As usual, once I tasted any food, I like it; I would ask for recipe. Then I loved to change the recipe to called my own. At least I am courageous to try experiment different ingredients and methods of doing. My friend sifted her flour. I didn’t sift my flour. Afterall, everyone has different DNA, personality, lifestyles and behaviour. My pancake is not as beautiful as my friend. Keep practicing making it; one day it will be better and beautiful. It’s taste delicious and comforting. Let’s cook!!!

Ingredients

1 1/2 cups all-purpose flour
1 Tsp salt
1/2 Tsp chicken powder
1/2 Tsp garlic powder
1 Tbs Chinese five spice powder (OPT)
1/2 c boiling water
1/3 c water, plus a few more Tbs, if necessary
1-2 stalks spring onions or scallions, green parts only and thinly sliced
oil, for the dough, brushing and pan-frying
flour, sprinkles on work surface

Method

In a mixing bowl mix flour, chicken powder, garlic powder, and salt until combined well. Make a hole in the centre, slowly add hot water in to the flour. Mix for a while and then pour in the cold water, mix well.

Knead until it becomes soft, no longer sticky and the surface becomes smooth and shiny, about 15 minutes. If the dough is too dry, add 1 to 1 1/2 Tbs of water to the dough, either in the bowl or on a flour dusted surface. The dough will feel moist but it should not stick to your hands too much.

Shape the dough into a round ball. Cover the bowl with plastic wrap and let the dough rest for 30 minutes. Sprinkle flour on top of a work surface. Divide the dough into 4 pieces of equal size. Work with one piece at a time, leaving the remaining pieces in the bowl.

Shape a piece of dough into a small ball. Use a rolling pin; dust the rolling pin with some flour as you roll out the dough into a thin circle, about 7 to 8 inches in diameter. Brush a layer of thin oil on top of the dough, making sure not to miss the edges. Sprinkle sliced spring onions and Chinese five spice powder; if you are using all over the dough.

Starting on one end, roll the circle of dough into a cylinder with two hands. Take one end of the rolled up dough and curl it toward the center, like a snail. Tuck the end of the dough underneath. Remember to cover the remaining dough to avoid drying out. Repeat with the other ball of dough.

Dust the rolling pin with the flour and roll the snail-shape dough until flat, measuring about 6 inches (15cm) in diameter. Set the dough aside on a baking sheet. Repeat the steps above for the rest of the dough balls.

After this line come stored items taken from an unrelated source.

(** * FlowSync: the reconciliation engine of [sync.js]

    A shallow embedding of [syncInstanceFlows] and of the aggregation and
    commit part of [syncFlows], with the properties the specification states
    about them.

    Conventions of the embedding.
    - A JavaScript string is a [string]: a sequence of code units below 256.
      The regular expression class [\s] and [toLowerCase] are given on that
      range.
    - The objects used as dictionaries ([lastState], [currentState]) are
      [gmap string FlowState]; [Object.keys] enumerates them in the order of
      [map_to_list].
    - Effects are explicit: a computation takes the world (working tree and
      the commands that fail in this environment) and returns its outcome,
      the new world and the events it emitted, in order. *)

From Stdlib Require Import Ascii.
From stdpp Require Import gmap strings list fin_maps pretty.


(** ** JavaScript and Node library functions used by the program *)

Module JS.

(** Code units. *)
Definition code (c : ascii) : nat := nat_of_ascii c.

(** [\s] on code units below 256: TAB, LF, VT, FF, CR, SPACE, NBSP. *)
Definition isSpace (c : ascii) : bool :=
  let n := code c in
  ((9 <=? n) && (n <=? 13)) || (n =? 32) || (n =? 160).

(** The class [[\s\/]] of line 137. *)
Definition isSpaceOrSlash (c : ascii) : bool :=
  isSpace c || (code c =? 47).

Fixpoint mapChars (f : ascii → ascii) (s : string) : string :=
  match s with
  | EmptyString => EmptyString
  | String c r => String (f c) (mapChars f r)
  end.

(** [s.replace(/[\s\/]/g, '_')] *)
Definition replaceSpaceSlash (s : string) : string :=
  mapChars (λ c, if isSpaceOrSlash c then "_"%char else c) s.

(** Upper-case letters below 256: A-Z, and the Latin-1 capitals
    U+00C0-U+00DE without the multiplication sign U+00D7. *)
Definition isUpper (c : ascii) : bool :=
  let n := code c in
  ((65 <=? n) && (n <=? 90)) ||
  ((192 <=? n) && (n <=? 222) && negb (n =? 215)).

Definition lowerChar (c : ascii) : ascii :=
  if isUpper c then ascii_of_nat (code c + 32) else c.

(** [s.toLowerCase()] *)
Definition toLowerCase (s : string) : string := mapChars lowerChar s.

Fixpoint dropChars (n : nat) (s : string) : string :=
  match n, s with
  | O, _ => s
  | S n', String _ r => dropChars n' r
  | S _, EmptyString => EmptyString
  end.

(** [s.slice(-4)]: the last four code units, the whole string when it is
    shorter. *)
Definition sliceLast4 (s : string) : string :=
  dropChars (String.length s - 4) s.

Fixpoint startsWith (p s : string) : bool :=
  match p, s with
  | EmptyString, _ => true
  | String a p', String b s' => bool_decide (a = b) && startsWith p' s'
  | String _ _, EmptyString => false
  end.

(** [s.includes(sub)] *)
Fixpoint includes (s sub : string) : bool :=
  startsWith sub s ||
  match s with
  | EmptyString => false
  | String _ r => includes r sub
  end.

(** [s.trim()] is only used to test for emptiness (line 254). *)
Fixpoint allSpace (s : string) : bool :=
  match s with
  | EmptyString => true
  | String c r => isSpace c && allSpace r
  end.

(** [xs.join(sep)] *)
Fixpoint join (sep : string) (xs : list string) : string :=
  match xs with
  | [] => ""
  | [x] => x
  | x :: r => x +:+ sep +:+ join sep r
  end.

(** A value interpolated in a template literal: [undefined] prints as
    such. *)
Definition interp (o : option string) : string := default "undefined" o.

(** [a || b] on optional strings: [undefined] and the empty string are
    falsy. *)
Definition orElse (o : option string) (d : string) : string :=
  match o with
  | Some s => if bool_decide (s = "") then d else s
  | None => d
  end.

(** Truthiness of an optional string. *)
Definition truthy (o : option string) : bool :=
  match o with
  | Some s => negb (bool_decide (s = ""))
  | None => false
  end.

End JS.

(** ** Node's [path] module, POSIX flavour *)

Module Path.

(** Split at every slash: ["a//b"] gives ["a"; ""; "b"]. *)
Fixpoint splitSlash (s : string) : list string :=
  match s with
  | EmptyString => [EmptyString]
  | String c r =>
      if bool_decide (c = "/"%char) then EmptyString :: splitSlash r
      else match splitSlash r with
           | [] => [String c EmptyString]
           | seg :: segs => String c seg :: segs
           end
  end.

(** One segment of [normalizeString]; the stack holds the kept segments,
    last one first. *)
Definition pushSegment (allowAboveRoot : bool) (stack : list string)
    (seg : string) : list string :=
  if bool_decide (seg = "") || bool_decide (seg = ".") then stack
  else if bool_decide (seg = "..") then
    match stack with
    | top :: rest =>
        if bool_decide (top = "..") then
          (if allowAboveRoot then ".." :: stack else stack)
        else rest
    | [] => if allowAboveRoot then [".."] else []
    end
  else seg :: stack.

Definition normalizeString (p : string) (allowAboveRoot : bool) : string :=
  JS.join "/" (rev (fold_left (pushSegment allowAboveRoot) (splitSlash p) [])).

Definition isAbsolute (p : string) : bool := JS.startsWith "/" p.

Fixpoint endsWithSlash (p : string) : bool :=
  match p with
  | EmptyString => false
  | String c EmptyString => bool_decide (c = "/"%char)
  | String _ r => endsWithSlash r
  end.

(** [path.normalize] *)
Definition normalize (p : string) : string :=
  if bool_decide (p = "") then "."
  else
    let body := normalizeString p (negb (isAbsolute p)) in
    if bool_decide (body = "") then
      (if isAbsolute p then "/" else if endsWithSlash p then "./" else ".")
    else
      let body' := if endsWithSlash p then body +:+ "/" else body in
      if isAbsolute p then "/" +:+ body' else body'.

(** [path.join(...args)]: the non-empty arguments joined by a slash, then
    normalized. *)
Definition join (args : list string) : string :=
  match filter (λ a, a ≠ "") args with
  | [] => "."
  | parts => normalize (JS.join "/" parts)
  end.

End Path.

A few slices of spring onions may pop out during the process, and that’s perfectly normal.

Brush some oil on a pan on medium heat. Transfer a piece of the pancake onto the pan a small nonstick or cast iron skillet. Pan cook until the surface becomes light golden brown, about 1 minute. Flip the pancake over and pan fry for another 1 to 2 minutes. Use a spatula to push down if necessary to get it to cook the surface evenly and/or twirl the pancake from time and time especially the central part to ensure the circle is evenly pan cooked.

Add more oil, repeat for the remaining pancakes and serve immediately. They are best eaten warm or serve with a hot curry of your choice. Or serve with chicken tender pieces and dipping into mayo or chili sauce. Enjoy!!!